Artificial Intelligence and Machine Learning have emerged as some of the hottest technologies during the past couple of years. Major enterprises are going to great lengths to incorporate AI and ML into their products and operations, while vendors are rushing to develop the platforms to support those AI and ML deployments. Many organizations that used to bill themselves as “Big Data” vendors have rebranded themselves as AI and Machine Learning companies. This makes sense, as the recent proliferation of AI and ML is only possible as a result of the rise of Big Data during the internet era.
To leverage AI and ML, organizations need to collect a massive quantity of data to train algorithms. AI and ML are only possibly because of the broad, concerted efforts to collect big data that have been ongoing for over a decade. But simply amassing Big Data isn’t enough – to build working AI and ML models from that data, data must be stored in a way that leverages rich metadata.
Legacy Storage Leverages Little Metadata
Big Data is typically kept in file storage systems comprised of legacy systems. These systems are labyrinths: Data Scientists struggle to find the right data to use for their AI and ML models due to the difficulty of searching and locating data in these massive systems that have limited metadata. The ability to collect metadata is determined by storage architecture, and traditional file systems don’t gather much of it.
The lack of metadata makes it difficult to determine what is in a file – e.g., contents of a video or image, where that file is from geographically and other identifiers that are critical to giving it context. As a result, finding data in a file system is especially difficult in industries such as media and entertainment and healthcare that rely heavily on video and other images, which are challenging to search.
Object Storage Employs Rich Metadata
Object storage is a newer storage architecture that leverages metadata in ways file storage doesn’t. While traditional file storage defines data with limited metadata tags (file name, date created, date last modified, etc.) and organizes it into different folders, object storage defines data with unconstrained types of metadata and locates it all from a single API, searchable and easy to analyze. For example, a traditional X-ray file would only have metadata describing basics like creation date, owner, location and size. An X-ray object, on the other hand, could use metadata that identifies patient’s name, age, injury details and which area of the body was X-rayed, making it much easier to locate via search.

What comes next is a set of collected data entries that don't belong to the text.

(* ===== verification/VsockConn.v ===== *)
(** Connections of the virtio socket device.

    The device's own fields change by events: a packet from the guest, a step
    of a goroutine, a packet taken by the guest, a reset, a close.  [Vsock]'s
    methods are sequences of events (VsockRing).  The theorems are about
    every sequence of events: headers read back; with a guest that keeps to the
    credit protocol the host never sends more than the guest has room for, and
    what it sends is what the goroutine read, in order. *)
From S2P Require Import Prelude GuestMemory VirtQueue VirtMmio Vsock.

(** * Headers *)

Definition header_ok (h : vsockHeader) : Prop :=
  is_u64 (SrcCID h) ∧ is_u64 (DstCID h) ∧ is_u32 (SrcPort h) ∧ is_u32 (DstPort h) ∧ is_u32 (Len h) ∧
  is_u16 (Type_ h) ∧ is_u16 (Op h) ∧ is_u32 (Flags h) ∧ is_u32 (BufAlloc h) ∧ is_u32 (FwdCnt h).
(** The header that is read back: each field in its width. *)
Definition wrap (h : vsockHeader) : vsockHeader :=
  mkHeader (u64 (SrcCID h)) (u64 (DstCID h)) (u32 (SrcPort h)) (u32 (DstPort h)) (u32 (Len h))
    (u16 (Type_ h)) (u16 (Op h)) (u32 (Flags h)) (u32 (BufAlloc h)) (u32 (FwdCnt h)).
Lemma wrap_ok h : header_ok h → wrap h = h.
Proof.
  intros (? & ? & ? & ? & ? & ? & ? & ? & ? & ?). unfold wrap.
  rewrite !u64_small, !u32_small, !u16_small by done. by destruct h.
Qed.
Lemma length_encode h : length (encodeVsockHeader h) = 44%nat.
Proof. done. Qed.
Lemma parse_encode h d : parseVsockHeader (encodeVsockHeader h ++ d) = Ok (wrap h).
Proof.
  unfold parseVsockHeader. rewrite length_app, length_encode.
  destruct (Z.ltb_spec (Z.of_nat (44 + length d)) vsockHeaderSize); [unfold vsockHeaderSize in *; lia|]. f_equal.
  change (mkHeader (le_val (le_bytes 8 (SrcCID h))) (le_val (le_bytes 8 (DstCID h))) (le_val (le_bytes 4 (SrcPort h)))
    (le_val (le_bytes 4 (DstPort h))) (le_val (le_bytes 4 (Len h))) (le_val (le_bytes 2 (Type_ h)))
    (le_val (le_bytes 2 (Op h))) (le_val (le_bytes 4 (Flags h))) (le_val (le_bytes 4 (BufAlloc h)))
    (le_val (le_bytes 4 (FwdCnt h))) = wrap h).
  by rewrite !le_val_bytes.
Qed.
Lemma encode_parse data h :
  is_bytes data → parseVsockHeader data = Ok h → encodeVsockHeader h = take 44 data ∧ header_ok h.
Proof.
  intros Hb. unfold parseVsockHeader. destruct (Z.ltb_spec (len data) vsockHeaderSize) as [|Hl]; [done|].
  unfold vsockHeaderSize in Hl. intros [= <-].
  assert (∀ o n, (o + n ≤ 44)%nat → length (sub data o n) = n) as Hs by (intros; apply length_sub; lia).
  assert (∀ o n, (o + n ≤ 44)%nat → le_bytes n (le_val (sub data o n)) = sub data o n) as He.
  { intros o n Hn. pose proof (le_bytes_val (sub data o n) (is_bytes_sub _ _ _ Hb)) as E. by rewrite Hs in E. }
  assert (∀ o n, (o + n ≤ 44)%nat → 0 ≤ le_val (sub data o n) < 256 ^ Z.of_nat n) as Hr.
  { intros o n Hn. pose proof (le_val_bound (sub data o n) (is_bytes_sub _ _ _ Hb)) as E. by rewrite Hs in E. }
  split; [|unfold header_ok; cbn -[sub le_val]; split_and!; apply Hr; lia].
  unfold encodeVsockHeader. cbn -[sub le_val le_bytes app take].
  rewrite !He by lia. change (take 44 data) with (sub data 0 (8 + (8 + (4 + (4 + (4 + (2 + (2 + (4 + (4 + 4)))))))))).
  by rewrite !sub_split.
Qed.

In object storage systems, metadata is customizable, which means users can input a lot more identifying information for each piece of data. Instead of fixed tags, custom metadata allows new concepts to be captured, enabling robust searchability. In the X-ray example, this means that metadata can be added to identify diagnostic information so a doctor can easily determine whether and where there was a previous injury. As another example, consider a broadcaster managing its growing video archive: IT staff can customize metadata to identify its news programs by the anchor.
Object storage provides the foundation for a range of AI and ML use cases today, such as advanced surveillance applications deployed in smart cities, targeted advertising applications from marketers and quality inspection applications used by manufacturers. In the surveillance example, object storage is employed to support pattern-detection apps that recognize faces, logos, landmarks, and other categories of content, which use metadata to describe attributes like colors, sizes, gender, location, etc. so it’s easy to find the right images and videos.
This extensive use of metadata is only possible with object storage, which makes it the best storage architecture for supporting AI and ML. As a result, organizations looking to realize the full value of AI and ML applications would be wise to consider the storage component in their infrastructure decisions rather than focusing strictly on compute requirements.